- Film poster
- Directed by: Varun Mehta
- Written by: Varun Mehta
- Produced by: Wiz Motion Studio
- Release date: 2011;
- Country: India
- Language: English

= The Unknown World =

The Unknown World is a 2011 animated film from India about female infanticide or female foeticide, directed and produced by Varun Mehta. The film won an online film and animation contest in 2012. It was also screened at the Public Service Announcement Film Festival in Chennai, India in 2011.

==Plot==
A young woman is about to give birth to a girl. In her mother's womb, the child sets her own world where she plays, dances, swings and jumps around happily. It's a world that is unknown to the real world. The child is awaiting happily for her arrival in the real world, but when her parents decide to abort the child is killed inside the womb. The child can only see her world being destroyed in front of her eyes.

==Reception==
The Unknown World was first screened at the first Public Service Announcement (PSA) Film Festival at Chennai.
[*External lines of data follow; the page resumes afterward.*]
(** * Knowledge-base embedding index of server.js (AIDLEX.AE v2)

    A shallow embedding of the knowledge-base part of [server.js]:
    the document loader ([readAllFiles], [parseFrontJSON], [splitENAR],
    [extractSection]), the chunker ([chunk]), the index builder ([indexKB])
    as a coroutine over the two shared arrays [kbFiles] and [kbChunks],
    the similarity function ([cosine]) and the search route
    ([POST /api/kb/search]).

    Modelling choices:
    - a JavaScript string is its sequence of UTF-16 code units ([list N]);
    - JavaScript numbers used as vector components and scores are exact
      reals ([R]); lengths, offsets and chunk parameters are integers ([Z]);
    - [JSON.parse] and [JSON.stringify] are parameters of the development
      (Section variables), so every theorem holds for any implementation;
    - an [await] is a suspension point: the builder is a step function that
      stops at each [await openaiEmbed(...)] and is resumed with the
      Embedding Client's answer, while other requests may run in between. *)

From Stdlib Require Import List String Ascii ZArith NArith Lia Bool.
From Stdlib Require Import Reals Lra Sorted Permutation.
From Stdlib Require Decimal DecimalNat.
Import ListNotations.
Set Warnings "-register-all".

(* ================================================================== *)
(** ** JavaScript strings *)

Definition jstr := list N.

(** A literal written with ASCII characters, read as code units. *)
Definition js (s : string) : jstr :=
  map N_of_ascii (list_ascii_of_string s).

Fixpoint jeq (a b : jstr) : bool :=
  match a, b with
  | [], [] => true
  | x :: a', y :: b' => N.eqb x y && jeq a' b'
  | _, _ => false
  end.

Lemma jeq_spec : forall a b, jeq a b = true <-> a = b.
Proof.
  induction a as [|x a IH]; destruct b as [|y b]; simpl;
    try (split; congruence).
  rewrite andb_true_iff, N.eqb_eq, IH. split.
  - intros [-> ->]; reflexivity.
  - intros H; inversion H; auto.
Qed.

Lemma jeq_refl : forall a, jeq a a = true.
Proof. intros a; apply jeq_spec; reflexivity. Qed.

(** [String.prototype.slice(b, e)]: negative positions count from the end,
    positions are clamped to [0, length], an empty slice when [e <= b]. *)
Definition rel_index (len k : Z) : Z :=
  if (k <? 0)%Z then Z.max (len + k) 0 else Z.min k len.

Definition slice (s : jstr) (b e : Z) : jstr :=
  let len := Z.of_nat (List.length s) in
  let from := rel_index len b in
  let to_ := rel_index len e in
  firstn (Z.to_nat (to_ - from)) (skipn (Z.to_nat from) s).

(** JavaScript white space and line terminators (the code units that
    [String.prototype.trim] and the regular-expression class [\s] remove). *)
Definition is_ws (c : N) : bool :=
  existsb (N.eqb c) [9; 10; 11; 12; 13; 32; 160; 5760; 8232; 8233; 8239; 8287;
                      12288; 65279]%N
  || ((8192 <=? c)%N && (c <=? 8202)%N).

Fixpoint trim_start (s : jstr) : jstr :=
  match s with
  | c :: s' => if is_ws c then trim_start s' else s
  | [] => []
  end.

Definition trim (s : jstr) : jstr := rev (trim_start (rev (trim_start s))).

Fixpoint starts_with (s p : jstr) : bool :=
  match p, s with
  | [], _ => true
  | x :: p', y :: s' => N.eqb x y && starts_with s' p'
  | _, _ => false
  end.

Definition ends_with (s p : jstr) : bool := starts_with (rev s) (rev p).

(** [String.prototype.indexOf(p)]: the first position of [p], or -1. *)
Fixpoint index_of_from (s p : jstr) (k : Z) : Z :=
  if starts_with s p then k
  else match s with
       | [] => (-1)%Z
       | _ :: s' => index_of_from s' p (k + 1)
       end.

Definition index_of (s p : jstr) : Z := index_of_from s p 0.

Definition includes (s p : jstr) : bool := (0 <=? index_of s p)%Z.

(** [String.prototype.split(sep)] for a non-empty separator. *)
Fixpoint split_acc (fuel : nat) (s sep cur : jstr) : list jstr :=
  match fuel with
  | O => [rev cur ++ s]
  | S f =>
      match s with
      | [] => [rev cur]
      | c :: s' =>
          if starts_with s sep then rev cur :: split_acc f (skipn (List.length sep) s) sep []
          else split_acc f s' sep (c :: cur)
      end
  end.

Definition str_split (s sep : jstr) : list jstr := split_acc (List.length s) s sep [].

(* ================================================================== *)
(** ** [chunk(text, size, overlap)] (server.js lines 185-189)

<<
function chunk(text, size=2500, overlap=250) {
  const out = [];
  let i=0; while (i<text.length) { out.push(text.slice(i, i+size)); i += (size - overlap); }
  return out;
}
>>
    The [while] loop runs on a fuel counter: [None] means the loop was still
    running when the fuel ran out. *)

Fixpoint chunk_loop (fuel : nat) (text : jstr) (size overlap i : Z)
    (out : list jstr) : option (list jstr) :=
  if (i <? Z.of_nat (List.length text))%Z then
    match fuel with
    | O => None
    | S f => chunk_loop f text size overlap (i + (size - overlap))%Z
               (out ++ [slice text i (i + size)])
    end
  else Some out.

(** With a positive step the loop ends within [length text] rounds
    ([chunk_terminates] below), so this fuel never runs out there. *)
Definition chunk (text : jstr) (size overlap : Z) : option (list jstr) :=
  chunk_loop (S (List.length text)) text size overlap 0 [].

(** The window that starts at offset [k * (size - overlap)]. *)
Definition window_start (step : Z) (k : nat) : Z := (Z.of_nat k * step)%Z.

Definition window (text : jstr) (size step : Z) (k : nat) : jstr :=
  slice text (window_start step k) (window_start step k + size).

(** Number of windows: the least [n] with [n * step >= length text]. *)
Definition window_count (len step : Z) : nat := Z.to_nat ((len + step - 1) / step).

Example chunk_example :
  chunk (js "abcdefg") 3 1 = Some [js "abc"; js "cde"; js "efg"; js "g"].
Proof. reflexivity. Qed.

Example chunk_empty_example : chunk [] 2500 250 = Some [].
Proof. reflexivity. Qed.

Section ChunkWindows.
Variables (text : jstr) (size overlap : Z).
Hypothesis Hlt : (overlap < size)%Z.

Local Abbreviation len := (Z.of_nat (List.length text)).
Local Abbreviation step := (size - overlap)%Z.

Lemma window_count_spec : forall k,
  (window_start step k < len)%Z <-> (k < window_count len step)%nat.
Proof.
  intros k. unfold window_count, window_start.
  assert (Hstep : (0 < step)%Z) by lia.
  assert (Hlen : (0 <= len)%Z) by lia.
  pose proof (Z.div_mod (len + step - 1) step ltac:(lia)) as Hdm.
  pose proof (Z.mod_pos_bound (len + step - 1) step Hstep) as Hmod.
  set (q := ((len + step - 1) / step)%Z) in *.
  set (r := ((len + step - 1) mod step)%Z) in *.
  assert (Hq : (0 <= q)%Z) by (apply Z.div_pos; lia).
  rewrite Nat2Z.inj_lt, Z2Nat.id by exact Hq.
  split; intros H.
  - destruct (Z_lt_le_dec (Z.of_nat k) q) as [Hk | Hk]; [exact Hk|]. nia.
  - nia.
Qed.

Lemma chunk_loop_windows : forall r j fuel out,
  (j + r)%nat = window_count len step -> (r <= fuel)%nat ->
  chunk_loop fuel text size overlap (window_start step j) out
  = Some (out ++ map (window text size step) (seq j r)).
Proof.
  induction r as [|r IH]; intros j fuel out Hj Hfuel.
  - destruct fuel; simpl;
      (destruct (Z.ltb_spec (window_start step j) len) as [Hin | _];
       [apply window_count_spec in Hin; lia | now rewrite app_nil_r]).
  - destruct fuel as [|fuel]; [lia|]. simpl.
    destruct (Z.ltb_spec (window_start step j) len) as [_ | Hout].
    + replace (window_start step j + (size - overlap))%Z
        with (window_start step (S j)) by (unfold window_start; lia).
      rewrite IH by lia. rewrite <- app_assoc. reflexivity.
    + exfalso. assert (Hin : (j < window_count len step)%nat) by lia.
      apply window_count_spec in Hin. lia.
Qed.

Lemma window_count_le_length : (window_count len step <= List.length text)%nat.
Proof.
  destruct (Nat.le_gt_cases (window_count len step) (List.length text)) as [H|H];
    [exact H|].
  apply window_count_spec in H. unfold window_start in H. nia.
Qed.
End ChunkWindows.

(** [`${idx}`] for a non-negative integer index: its decimal digits. *)
Fixpoint uint_to_js (d : Decimal.uint) : jstr :=
  match d with
  | Decimal.Nil => []
  | Decimal.D0 d => 48%N :: uint_to_js d
  | Decimal.D1 d => 49%N :: uint_to_js d
  | Decimal.D2 d => 50%N :: uint_to_js d
  | Decimal.D3 d => 51%N :: uint_to_js d
  | Decimal.D4 d => 52%N :: uint_to_js d
  | Decimal.D5 d => 53%N :: uint_to_js d
  | Decimal.D6 d => 54%N :: uint_to_js d
  | Decimal.D7 d => 55%N :: uint_to_js d
  | Decimal.D8 d => 56%N :: uint_to_js d
  | Decimal.D9 d => 57%N :: uint_to_js d
  end.

Definition nat_to_js (n : nat) : jstr := uint_to_js (Nat.to_uint n).

(* ================================================================== *)
(** ** Documents, file system and JSON values *)

(** JSON values; numbers are exact reals. *)
Inductive json : Type :=
| JNull
| JBool (b : bool)
| JNum (x : R)
| JStr (s : jstr)
| JArr (l : list json)
| JObj (fields : list (jstr * json)).

(** JavaScript truthiness of a parsed JSON value. *)
Definition truthy (j : json) : bool :=
  match j with
  | JNull => false
  | JBool b => b
  | JNum x => if Req_dec_T x 0 then false else true
  | JStr s => match s with [] => false | _ => true end
  | JArr _ | JObj _ => true
  end.

(** Property access [o.k] on a parsed object ([None] is [undefined]);
    a later duplicate key wins, as with [JSON.parse]. *)
Definition get (k : jstr) (j : json) : option json :=
  match j with
  | JObj fields =>
      fold_left (fun acc '(k', v) => if jeq k k' then Some v else acc) fields None
  | _ => None
  end.

(** A directory tree as [fs.readdirSync] lists it, entries in listing order. *)
Inductive node : Type :=
| FileN (name content : jstr)
| DirN (name : jstr) (entries : list node).

Definition path_join (dir e : jstr) : jstr := dir ++ js "/" ++ e.

(** [readAllFiles(dir)] (lines 154-164), returning each [.md] path together
    with the text [fs.readFileSync(fp, 'utf-8')] reads there (the tree does
    not change while a build runs). A missing directory gives no files. *)
Fixpoint files_under (dir : jstr) (n : node) : list (jstr * jstr) :=
  match n with
  | FileN e c => if ends_with e (js ".md") then [(path_join dir e, c)] else []
  | DirN e entries =>
      (fix go (l : list node) : list (jstr * jstr) :=
         match l with
         | [] => []
         | x :: l' => files_under (path_join dir e) x ++ go l'
         end) entries
  end.

Definition readAllFiles (dir : jstr) (listing : option (list node)) : list (jstr * jstr) :=
  match listing with
  | None => []
  | Some entries => flat_map (files_under dir) entries
  end.

(** [path.basename(fp, '.md')]: the last path segment, without the [.md]
    suffix unless that would leave it empty. *)
Fixpoint after_last_slash (s acc : jstr) : jstr :=
  match s with
  | [] => rev acc
  | c :: s' => if N.eqb c 47 then after_last_slash s' [] else after_last_slash s' (c :: acc)
  end.

Definition basename_md (fp : jstr) : jstr :=
  let b := after_last_slash fp [] in
  if ends_with b (js ".md") && negb (jeq b (js ".md"))
  then firstn (List.length b - 3) b else b.

(** Depth scan of [parseFrontJSON]: the position just after the brace that
    closes the first one, or -1. *)
Fixpoint brace_end (s : jstr) (i depth : Z) : Z :=
  match s with
  | [] => (-1)%Z
  | c :: s' =>
      let depth1 := if N.eqb c 123 then (depth + 1)%Z else depth in
      if N.eqb c 125 then
        let depth2 := (depth1 - 1)%Z in
        if (depth2 =? 0)%Z then (i + 1)%Z else brace_end s' (i + 1) depth2
      else brace_end s' (i + 1) depth1
  end.

(** The separator of [splitENAR]: ['\n— — —\n'] (U+2014 em dashes). *)
Definition SEP : jstr := [10; 8212; 32; 8212; 32; 8212; 10]%N.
It received a special prize for its theme of 'Female Foeticide'. In 2012 it won an international short film contest organized by American website Buzzgoo.com.

The film was screened in many cities throughout India. The Society of Animation In Delhi (SAID) honored the film in an award function in 2012. It was also honored by the government of Aligarh in a function organized by Manav Upkar, a social organization.